Auditors’ credibility depends on their independence from the company on whose financial statements they issue their opinions. Auditors are expected to observe the highest level of business and professional ethics. The board must ensure that the auditor is independent. As part of their role, audit committees must continually address external auditor independence issues.
Auditors are not liable for a company’s failure. King II recommends that consideration be given to changing the law to make directors and auditors proportionally liable for a company’s failure.
The introduction of King II does not necessarily mean that corporate government problems will disappear. What is important is enforcing the corporate governance laws that already exist.
The Code of Corporate Practices and Conduct applies to listed companies, among others. By requiring that listed companies comply with King II, the JSE has become the enforcer of the principles of King II.
If a company fails to comply with the JSE Listings Requirements, the JSE may suspend and/or terminate the listing of that company if it is in the public interest to do so. The JSE may also publicly or privately censure the company or its directors, individually or jointly, and thereafter may impose a penalty of up to R1 million on the company or its directors, individually or jointly.
The good governance principles will also be enforced by shareholders where they play an active role in the affairs of the company.
The Companies Act imputes liability on directors if it is found that directors conducted the business of the company fraudulently or recklessly. Ignoring good corporate governance principles may arguably amount to fraud and/or recklessness. This provision is therefore an enforcement mechanism that can be used to ensure good corporate governance, although it is seldom used in practice.
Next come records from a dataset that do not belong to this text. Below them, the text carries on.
Definition on_tool_end (t : TaskTracker) (tool_use_id : string) (errored : bool)
    (result : option Json) : option TodoSnapshot * TaskTracker :=
  match pending t !! tool_use_id with
  | None => (None, t)
  | Some call =>
    let t := mkTracker (tasks t) (delete tool_use_id (pending t)) in
    if errored then (None, t)
    else match call with
    | Create content af =>
      let id := default (next_id t)
        (result ≫= λ r, json_get r "task" ≫= λ k, json_get k "id" ≫= task_id_string) in
      let t' := mkTracker (upsert id (mkTodoItem content Pending af) (tasks t)) (pending t) in
      (Some (snapshot t'), t')
    | Update task_id st subject af =>
      match position (λ p, p.1 == task_id) (tasks t) with
      | None => (None, t)
      | Some idx =>
        if st == Some "deleted" then
          let t' := mkTracker (take idx (tasks t) ++ drop (S idx) (tasks t)) (pending t) in
          (Some (snapshot t'), t')
        else
          let changed := is_some st || is_some subject || is_some af in
          let t' := mkTracker
            (alter (λ p, (p.1, apply_fields st subject af p.2)) idx (tasks t)) (pending t) in
          (if changed then Some (snapshot t') else None, t')
      end
    end
  end.

(** The calls an agent's stream makes. *)
Inductive Call :=
| ToolStart (tool_use_id name : string) (input : Json)
| ToolEnd (tool_use_id : string) (errored : bool) (result : option Json).

Definition call (t : TaskTracker) (c : Call) : option TodoSnapshot * TaskTracker :=
  match c with
  | ToolStart i n v => on_tool_start t i n v
  | ToolEnd i e r => on_tool_end t i e r
  end.

Definition feed (t : TaskTracker) (l : list Call) : TaskTracker :=
  fold_left (λ t c, (call t c).2) l t.

(** ** The abstract view: a finite map from task ids to items *)

Definition view (t : TaskTracker) : gmap string TodoItem := list_to_map (tasks t).
Definition ids (t : TaskTracker) : list string := (tasks t).*1.

Lemma numbered_ids l : NoDup (numbered l).*1.
Proof.
  unfold numbered. rewrite fmap_imap. simpl.
  assert (∀ k, NoDup (imap (λ n _, to_dec (N.of_nat (k + n) + 1)) l)) as Hk; [|apply (Hk O)].
  induction l as [|x l IH]; intros k; simpl; [constructor|]. constructor.
  - rewrite elem_of_lookup_imap. intros (i & y & Heq%(inj to_dec) & _). lia.
  - eapply eq_ind; [apply (IH (S k))|]. apply imap_ext. intros. simpl. do 2 f_equal. lia.
Qed.

Lemma numbered_items l : (numbered l).*2 = l.
Proof.
  unfold numbered. rewrite fmap_imap. etrans; [apply (imap_const id)|]. apply list_fmap_id.
Qed.

Lemma upsert_ids id item l :
  (upsert id item l).*1 = if decide (id ∈ l.*1) then l.*1 else l.*1 ++ [id].
Proof.
  induction l as [|[k v] l IH]; [done|]. cbn [upsert]. case_bool_decide as Hk.
  - subst. rewrite !fmap_cons. by rewrite decide_True by set_solver.
  - rewrite !fmap_cons, IH. repeat case_decide; set_solver.
Qed.

Lemma upsert_view id item l :
  (list_to_map (upsert id item l) : gmap string TodoItem) = <[id := item]> (list_to_map l).
Proof.
  induction l as [|[k v] l IH]; simpl; [done|]. case_bool_decide as Hk; simpl.
  - subst. by rewrite insert_insert_eq.
  - rewrite IH. by rewrite insert_insert_ne.
Qed.

Lemma find_split k (l : list (string * TodoItem)) i :
  position (λ p, p.1 == k) l = Some i →
  ∃ l1 v l2, l = l1 ++ (k, v) :: l2 ∧ i = length l1.
Proof.
  intros [([k' v] & Hl & Hk) _]%position_Some. apply bool_decide_eq_true in Hk. simpl in Hk. subst k'.
  exists (take i l), v, (drop (S i) l). split; [symmetry; by apply take_drop_middle|].
  apply lookup_lt_Some in Hl. rewrite length_take. lia.
Qed.

Lemma take_drop_split {A} (l1 l2 : list A) x :
  take (length l1) (l1 ++ x :: l2) ++ drop (S (length l1)) (l1 ++ x :: l2) = l1 ++ l2.
Proof.
  rewrite take_app_length. f_equal. rewrite drop_app_ge by lia.
  by replace (S (length l1) - length l1)%nat with 1%nat by lia.
Qed.

Lemma alter_split {A} (f : A → A) (l1 l2 : list A) x :
  alter f (length l1) (l1 ++ x :: l2) = l1 ++ f x :: l2.
Proof. by rewrite <- (Nat.add_0_r (length l1)), alter_app_r. Qed.

Lemma middle_ids (l1 l2 : list (string * TodoItem)) k v :
  (l1 ++ (k, v) :: l2).*1 ≡ₚ k :: (l1 ++ l2).*1.
Proof. rewrite !fmap_app, fmap_cons. simpl. by rewrite Permutation_middle. Qed.

Lemma middle_view (l1 l2 : list (string * TodoItem)) k v :
  NoDup (l1 ++ (k, v) :: l2).*1 →
  (list_to_map (l1 ++ (k, v) :: l2) : gmap string TodoItem) = <[k := v]> (list_to_map (l1 ++ l2)) ∧
  (list_to_map (l1 ++ l2) : gmap string TodoItem) !! k = None.
Proof.
  intros HN. split.
  - by rewrite (list_to_map_proper (l1 ++ (k, v) :: l2) ((k, v) :: l1 ++ l2)) by
      (done || by rewrite Permutation_middle).
  - apply not_elem_of_list_to_map. rewrite middle_ids in HN. by apply NoDup_cons in HN as [? _].
Qed.

Lemma call_ids_unique t c : NoDup (ids t) → NoDup (ids (call t c).2).
Proof.
  unfold ids. intros HN. destruct c as [i n v|i e r]; cbn [call].
  - unfold on_tool_start. repeat case_bool_decide; simpl; try done.
    + destruct (from_todo_write_input v); simpl; [apply numbered_ids|done].
    + by destruct (json_get v "subject" ≫= json_as_str).
    + by destruct (json_str v "taskId").
  - unfold on_tool_end. destruct (pending t !! i) as [[c af|k st sub af]|]; [..|done];
      destruct e; cbn [snd tasks]; try done.
    + rewrite upsert_ids. case_decide; [done|]. apply NoDup_app.
      split; [done|]. split; [set_solver|apply NoDup_singleton].
    + destruct (position _ _) as [idx|] eqn:E; [|done].
      apply find_split in E as (l1 & v & l2 & Hl & ->). rewrite Hl in *.
      rewrite middle_ids in HN. case_bool_decide; cbn [snd tasks].
      * rewrite take_drop_split. by apply NoDup_cons in HN as [_ ?].
      * rewrite alter_split. simpl. by rewrite middle_ids.
Qed.

Lemma parse_max_id p l n : p ∈ l → parse_u64 p.1 = Some n → (n <= max_id l)%N.
Proof.
  unfold max_id. induction l as [|q l IH]; [set_solver|].
  cbn [omap list_omap]. intros [->|Hp]%elem_of_cons Hn.
  - rewrite Hn. cbn [foldr]. apply N.le_max_l.
  - specialize (IH Hp Hn). destruct (parse_u64 q.1) as [m|]; [|done].
    cbn [foldr]. etrans; [exact IH|]. apply N.le_max_r.
Qed.

Lemma next_id_fresh t : (max_id (tasks t) + 1 < 2 ^ 64)%N → next_id t ∉ ids t.
Proof.
  intros Hlt (p & Hid & Hp)%list_elem_of_fmap. unfold next_id in Hid.
  rewrite N.mod_small in Hid by done. apply parse_to_dec in Hlt as Hparse. rewrite Hid in Hparse.
  apply (parse_max_id p (tasks t)) in Hparse; [lia|done].
Qed.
Corporate social responsibility
The concept of sustainability and the achievement of balanced and integrated economic social and environmental goals (‘triple bottom line’) has been recognised and adopted in the business society. In South Africa, the triple bottom line has been extended a little wider to take into consideration the South African culture of ‘ubuntu’: that is, one’s personhood depends on one’s relationship with others. King II recommends that every company report at least annually on the nature and extent of its social transformation, ethical, safety, health and environmental management policies and practices, with the board identifying what is relevant for disclosure, given the company’s particular circumstances.
King II recommends that a South African board should disclose:
• whether it has adopted an appropriate HIV (human immuno-deficiency virus)/AIDS (acquired immuno-deficiency syndrome) strategy plan, and policies to address and manage the potential impact of HIV/AIDS in the company;
• whether it has developed formal procurement policies that take into account black economic empowerment; and
• whether it has developed and implemented a definitive set of standards and practices in the company based on a clearly articulated code of ethics.
Every company should engage its stakeholders in determining the company’s standards of ethical behaviour. This must be demonstrated by the company’s commitment to organisational integrity by codifying its standards in a code of ethics.
Sarbanes-Oxley ActIf the Sarbanes-Oxley Act has had an impact on corporate governance in South Africa, such impact is to the extent that South Africa is and will be guided by international best practice in its approach to corporate governance.